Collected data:
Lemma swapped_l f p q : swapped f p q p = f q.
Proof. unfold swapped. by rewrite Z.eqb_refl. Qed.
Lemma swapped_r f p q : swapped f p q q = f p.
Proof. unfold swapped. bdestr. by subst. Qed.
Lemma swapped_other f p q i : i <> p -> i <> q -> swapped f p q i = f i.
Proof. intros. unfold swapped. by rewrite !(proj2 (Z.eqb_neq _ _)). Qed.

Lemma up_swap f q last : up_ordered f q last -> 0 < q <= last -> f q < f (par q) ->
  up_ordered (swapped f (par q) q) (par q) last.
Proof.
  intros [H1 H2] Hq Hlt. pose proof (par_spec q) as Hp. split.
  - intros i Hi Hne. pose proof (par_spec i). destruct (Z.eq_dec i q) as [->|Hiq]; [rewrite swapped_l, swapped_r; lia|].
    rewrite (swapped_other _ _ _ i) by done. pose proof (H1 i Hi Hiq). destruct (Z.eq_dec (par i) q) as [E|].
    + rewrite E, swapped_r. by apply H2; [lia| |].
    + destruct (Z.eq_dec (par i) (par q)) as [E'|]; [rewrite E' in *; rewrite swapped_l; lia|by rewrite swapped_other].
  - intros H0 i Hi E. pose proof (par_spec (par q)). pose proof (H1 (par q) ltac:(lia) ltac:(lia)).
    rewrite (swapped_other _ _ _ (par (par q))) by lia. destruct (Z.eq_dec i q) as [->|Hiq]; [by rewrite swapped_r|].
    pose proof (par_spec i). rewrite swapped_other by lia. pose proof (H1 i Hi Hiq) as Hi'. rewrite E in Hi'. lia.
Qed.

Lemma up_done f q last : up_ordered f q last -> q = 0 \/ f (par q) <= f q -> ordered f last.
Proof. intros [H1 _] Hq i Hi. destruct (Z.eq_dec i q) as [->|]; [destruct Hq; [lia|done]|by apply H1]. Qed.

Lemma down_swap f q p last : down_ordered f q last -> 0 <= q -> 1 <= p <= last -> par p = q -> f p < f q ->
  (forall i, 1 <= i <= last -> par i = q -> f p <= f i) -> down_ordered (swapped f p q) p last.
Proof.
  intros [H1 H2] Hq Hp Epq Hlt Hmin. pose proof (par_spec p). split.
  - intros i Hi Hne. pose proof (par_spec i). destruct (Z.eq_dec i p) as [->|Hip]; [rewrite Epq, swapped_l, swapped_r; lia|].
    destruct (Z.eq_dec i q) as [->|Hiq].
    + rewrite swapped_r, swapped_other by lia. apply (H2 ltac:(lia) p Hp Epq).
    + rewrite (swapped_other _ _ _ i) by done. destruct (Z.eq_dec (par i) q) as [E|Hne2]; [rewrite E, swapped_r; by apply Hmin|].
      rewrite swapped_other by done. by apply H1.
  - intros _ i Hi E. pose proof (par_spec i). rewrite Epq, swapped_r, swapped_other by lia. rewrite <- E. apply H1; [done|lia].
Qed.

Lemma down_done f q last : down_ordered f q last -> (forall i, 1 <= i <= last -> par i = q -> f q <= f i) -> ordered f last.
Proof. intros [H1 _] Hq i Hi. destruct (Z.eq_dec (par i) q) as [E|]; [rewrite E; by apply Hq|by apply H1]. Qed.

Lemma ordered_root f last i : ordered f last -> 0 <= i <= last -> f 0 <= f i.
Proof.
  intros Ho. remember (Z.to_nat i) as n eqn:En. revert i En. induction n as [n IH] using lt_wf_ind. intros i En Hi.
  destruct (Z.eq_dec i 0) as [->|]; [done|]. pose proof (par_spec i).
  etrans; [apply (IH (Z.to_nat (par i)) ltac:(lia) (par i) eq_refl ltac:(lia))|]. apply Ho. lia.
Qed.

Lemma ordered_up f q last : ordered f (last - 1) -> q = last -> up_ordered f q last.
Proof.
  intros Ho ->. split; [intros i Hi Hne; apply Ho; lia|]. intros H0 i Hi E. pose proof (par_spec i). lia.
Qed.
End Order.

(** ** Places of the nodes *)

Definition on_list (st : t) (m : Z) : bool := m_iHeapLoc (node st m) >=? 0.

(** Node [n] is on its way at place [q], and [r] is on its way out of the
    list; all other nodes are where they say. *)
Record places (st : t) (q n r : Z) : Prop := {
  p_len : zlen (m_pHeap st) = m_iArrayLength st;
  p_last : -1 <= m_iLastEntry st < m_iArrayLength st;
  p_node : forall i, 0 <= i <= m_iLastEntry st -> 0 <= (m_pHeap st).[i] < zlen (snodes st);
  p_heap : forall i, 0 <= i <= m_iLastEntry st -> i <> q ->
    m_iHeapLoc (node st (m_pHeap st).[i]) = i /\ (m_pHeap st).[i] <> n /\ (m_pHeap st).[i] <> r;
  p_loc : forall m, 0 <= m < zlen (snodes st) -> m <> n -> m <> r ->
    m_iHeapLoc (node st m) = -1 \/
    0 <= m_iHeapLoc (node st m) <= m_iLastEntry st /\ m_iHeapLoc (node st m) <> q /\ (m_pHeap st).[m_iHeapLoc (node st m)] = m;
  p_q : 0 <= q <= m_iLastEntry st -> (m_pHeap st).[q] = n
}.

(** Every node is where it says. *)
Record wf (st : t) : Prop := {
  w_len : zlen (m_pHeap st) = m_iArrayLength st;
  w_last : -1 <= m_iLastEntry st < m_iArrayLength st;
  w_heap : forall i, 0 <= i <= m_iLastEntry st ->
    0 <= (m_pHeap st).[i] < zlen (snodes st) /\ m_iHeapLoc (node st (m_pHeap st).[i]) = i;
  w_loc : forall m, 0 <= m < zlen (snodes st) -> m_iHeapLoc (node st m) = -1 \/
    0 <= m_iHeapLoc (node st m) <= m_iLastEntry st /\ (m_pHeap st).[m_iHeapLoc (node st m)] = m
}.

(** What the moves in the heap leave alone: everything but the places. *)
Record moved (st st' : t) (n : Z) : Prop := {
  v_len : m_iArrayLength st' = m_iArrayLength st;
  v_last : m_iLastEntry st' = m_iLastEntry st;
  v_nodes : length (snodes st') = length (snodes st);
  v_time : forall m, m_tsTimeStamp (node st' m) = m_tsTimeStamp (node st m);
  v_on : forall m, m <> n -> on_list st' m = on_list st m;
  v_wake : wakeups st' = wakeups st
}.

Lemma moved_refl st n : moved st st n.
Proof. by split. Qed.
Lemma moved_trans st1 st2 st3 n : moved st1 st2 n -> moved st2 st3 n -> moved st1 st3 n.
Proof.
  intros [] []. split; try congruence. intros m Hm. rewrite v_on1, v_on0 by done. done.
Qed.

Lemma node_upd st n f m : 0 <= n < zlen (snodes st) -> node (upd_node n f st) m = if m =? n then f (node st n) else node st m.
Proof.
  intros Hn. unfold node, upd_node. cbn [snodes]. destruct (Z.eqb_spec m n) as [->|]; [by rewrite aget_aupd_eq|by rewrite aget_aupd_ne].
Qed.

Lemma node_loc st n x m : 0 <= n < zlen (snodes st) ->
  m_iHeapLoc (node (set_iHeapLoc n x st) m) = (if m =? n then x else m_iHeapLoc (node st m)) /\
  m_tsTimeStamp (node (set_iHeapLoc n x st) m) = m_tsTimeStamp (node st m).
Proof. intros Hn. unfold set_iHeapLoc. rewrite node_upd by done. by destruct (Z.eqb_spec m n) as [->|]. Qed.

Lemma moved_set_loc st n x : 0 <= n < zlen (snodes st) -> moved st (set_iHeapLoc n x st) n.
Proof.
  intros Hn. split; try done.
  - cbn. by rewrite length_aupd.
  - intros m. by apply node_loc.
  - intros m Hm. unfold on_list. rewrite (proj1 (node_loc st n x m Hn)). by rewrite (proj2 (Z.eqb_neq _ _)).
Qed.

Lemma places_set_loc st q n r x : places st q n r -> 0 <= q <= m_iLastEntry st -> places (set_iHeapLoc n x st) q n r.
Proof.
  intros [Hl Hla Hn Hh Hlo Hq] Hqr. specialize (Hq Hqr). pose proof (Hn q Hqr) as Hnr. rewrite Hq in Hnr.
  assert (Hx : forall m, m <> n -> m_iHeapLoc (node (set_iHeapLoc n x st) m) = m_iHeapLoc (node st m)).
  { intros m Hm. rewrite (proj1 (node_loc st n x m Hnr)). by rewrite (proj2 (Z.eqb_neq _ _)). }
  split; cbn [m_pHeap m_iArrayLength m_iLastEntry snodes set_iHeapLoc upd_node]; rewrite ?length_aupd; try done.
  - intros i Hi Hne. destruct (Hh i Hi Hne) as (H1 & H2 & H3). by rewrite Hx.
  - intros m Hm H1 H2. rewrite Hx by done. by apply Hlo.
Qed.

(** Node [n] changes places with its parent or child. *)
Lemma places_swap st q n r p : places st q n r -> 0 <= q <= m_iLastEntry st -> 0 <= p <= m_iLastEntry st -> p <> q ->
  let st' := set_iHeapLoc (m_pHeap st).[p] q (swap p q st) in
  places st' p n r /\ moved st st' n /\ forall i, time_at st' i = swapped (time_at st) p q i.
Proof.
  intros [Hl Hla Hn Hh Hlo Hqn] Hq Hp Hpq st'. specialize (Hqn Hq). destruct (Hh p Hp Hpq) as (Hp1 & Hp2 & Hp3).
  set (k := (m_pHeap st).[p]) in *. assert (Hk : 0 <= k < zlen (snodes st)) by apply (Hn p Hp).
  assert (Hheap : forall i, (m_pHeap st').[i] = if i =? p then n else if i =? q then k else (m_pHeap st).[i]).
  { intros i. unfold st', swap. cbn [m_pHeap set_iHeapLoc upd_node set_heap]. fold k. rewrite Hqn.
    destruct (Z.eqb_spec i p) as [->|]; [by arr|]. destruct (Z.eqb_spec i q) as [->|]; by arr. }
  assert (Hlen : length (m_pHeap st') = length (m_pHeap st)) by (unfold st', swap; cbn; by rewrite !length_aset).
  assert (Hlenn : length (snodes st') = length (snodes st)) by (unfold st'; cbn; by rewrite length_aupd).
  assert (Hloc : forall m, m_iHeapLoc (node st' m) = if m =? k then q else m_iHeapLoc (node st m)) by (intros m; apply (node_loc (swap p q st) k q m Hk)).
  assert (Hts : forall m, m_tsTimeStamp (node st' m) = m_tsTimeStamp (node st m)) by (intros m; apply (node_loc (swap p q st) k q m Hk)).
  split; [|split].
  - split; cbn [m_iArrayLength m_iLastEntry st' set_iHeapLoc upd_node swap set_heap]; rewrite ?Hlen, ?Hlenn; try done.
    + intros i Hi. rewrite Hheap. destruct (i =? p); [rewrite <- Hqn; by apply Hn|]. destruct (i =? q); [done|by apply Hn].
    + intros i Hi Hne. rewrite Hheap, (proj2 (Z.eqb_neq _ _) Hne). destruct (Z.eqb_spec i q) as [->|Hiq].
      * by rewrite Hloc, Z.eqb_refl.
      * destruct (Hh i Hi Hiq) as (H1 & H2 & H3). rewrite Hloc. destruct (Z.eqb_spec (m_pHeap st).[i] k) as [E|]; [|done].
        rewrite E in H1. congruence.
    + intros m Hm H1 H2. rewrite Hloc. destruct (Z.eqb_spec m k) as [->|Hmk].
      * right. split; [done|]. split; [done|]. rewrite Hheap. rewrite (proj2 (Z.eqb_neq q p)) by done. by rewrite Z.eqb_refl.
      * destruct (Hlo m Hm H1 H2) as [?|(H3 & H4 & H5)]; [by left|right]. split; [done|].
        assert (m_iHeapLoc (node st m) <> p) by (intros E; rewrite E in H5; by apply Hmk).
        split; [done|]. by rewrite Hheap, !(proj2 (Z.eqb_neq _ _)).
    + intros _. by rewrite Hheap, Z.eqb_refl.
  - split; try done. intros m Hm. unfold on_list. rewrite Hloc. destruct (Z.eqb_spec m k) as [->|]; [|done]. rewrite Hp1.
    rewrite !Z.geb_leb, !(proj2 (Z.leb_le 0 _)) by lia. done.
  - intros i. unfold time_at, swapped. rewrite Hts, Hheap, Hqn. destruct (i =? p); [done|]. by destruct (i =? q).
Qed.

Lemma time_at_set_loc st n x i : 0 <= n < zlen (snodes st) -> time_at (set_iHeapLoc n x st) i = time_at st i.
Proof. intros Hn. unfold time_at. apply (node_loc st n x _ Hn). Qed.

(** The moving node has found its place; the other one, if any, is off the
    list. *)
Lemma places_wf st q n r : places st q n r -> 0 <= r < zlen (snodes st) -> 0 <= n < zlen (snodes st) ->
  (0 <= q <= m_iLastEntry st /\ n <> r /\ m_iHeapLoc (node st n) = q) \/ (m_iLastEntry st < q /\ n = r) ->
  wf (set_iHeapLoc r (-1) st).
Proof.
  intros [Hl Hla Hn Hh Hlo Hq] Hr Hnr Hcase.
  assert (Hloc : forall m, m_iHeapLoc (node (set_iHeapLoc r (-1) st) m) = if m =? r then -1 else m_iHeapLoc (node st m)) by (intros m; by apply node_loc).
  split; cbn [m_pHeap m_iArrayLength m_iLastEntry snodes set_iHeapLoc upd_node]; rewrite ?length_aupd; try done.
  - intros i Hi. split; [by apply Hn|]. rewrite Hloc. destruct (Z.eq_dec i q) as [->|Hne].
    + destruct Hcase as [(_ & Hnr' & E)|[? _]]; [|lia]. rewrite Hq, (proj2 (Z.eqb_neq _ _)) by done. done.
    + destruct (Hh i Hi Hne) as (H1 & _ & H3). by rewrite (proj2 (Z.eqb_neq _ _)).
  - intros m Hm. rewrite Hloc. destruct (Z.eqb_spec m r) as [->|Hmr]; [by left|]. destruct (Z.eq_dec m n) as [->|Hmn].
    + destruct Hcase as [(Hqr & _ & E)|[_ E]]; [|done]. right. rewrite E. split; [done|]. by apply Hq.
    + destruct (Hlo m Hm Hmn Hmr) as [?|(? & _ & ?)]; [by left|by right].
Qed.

### Exercise description
The stretch of entries above that starts with the line containing "Proof. intros [H1 _] Hq i Hi. destruct (Z.eq_dec (par" and goes on through the line containing "Record wf (st" is to be transcribed exactly, and no other line is to be transcribed.

### Answer to this problem
Proof. intros [H1 _] Hq i Hi. destruct (Z.eq_dec (par i) q) as [E|]; [rewrite E; by apply Hq|by apply H1]. Qed.

Lemma ordered_root f last i : ordered f last -> 0 <= i <= last -> f 0 <= f i.
Proof.
  intros Ho. remember (Z.to_nat i) as n eqn:En. revert i En. induction n as [n IH] using lt_wf_ind. intros i En Hi.
  destruct (Z.eq_dec i 0) as [->|]; [done|]. pose proof (par_spec i).
  etrans; [apply (IH (Z.to_nat (par i)) ltac:(lia) (par i) eq_refl ltac:(lia))|]. apply Ho. lia.
Qed.

Lemma ordered_up f q last : ordered f (last - 1) -> q = last -> up_ordered f q last.
Proof.
  intros Ho ->. split; [intros i Hi Hne; apply Ho; lia|]. intros H0 i Hi E. pose proof (par_spec i). lia.
Qed.
End Order.

(** ** Places of the nodes *)

Definition on_list (st : t) (m : Z) : bool := m_iHeapLoc (node st m) >=? 0.

(** Node [n] is on its way at place [q], and [r] is on its way out of the
    list; all other nodes are where they say. *)
Record places (st : t) (q n r : Z) : Prop := {
  p_len : zlen (m_pHeap st) = m_iArrayLength st;
  p_last : -1 <= m_iLastEntry st < m_iArrayLength st;
  p_node : forall i, 0 <= i <= m_iLastEntry st -> 0 <= (m_pHeap st).[i] < zlen (snodes st);
  p_heap : forall i, 0 <= i <= m_iLastEntry st -> i <> q ->
    m_iHeapLoc (node st (m_pHeap st).[i]) = i /\ (m_pHeap st).[i] <> n /\ (m_pHeap st).[i] <> r;
  p_loc : forall m, 0 <= m < zlen (snodes st) -> m <> n -> m <> r ->
    m_iHeapLoc (node st m) = -1 \/
    0 <= m_iHeapLoc (node st m) <= m_iLastEntry st /\ m_iHeapLoc (node st m) <> q /\ (m_pHeap st).[m_iHeapLoc (node st m)] = m;
  p_q : 0 <= q <= m_iLastEntry st -> (m_pHeap st).[q] = n
}.

(** Every node is where it says. *)
Record wf (st : t) : Prop := {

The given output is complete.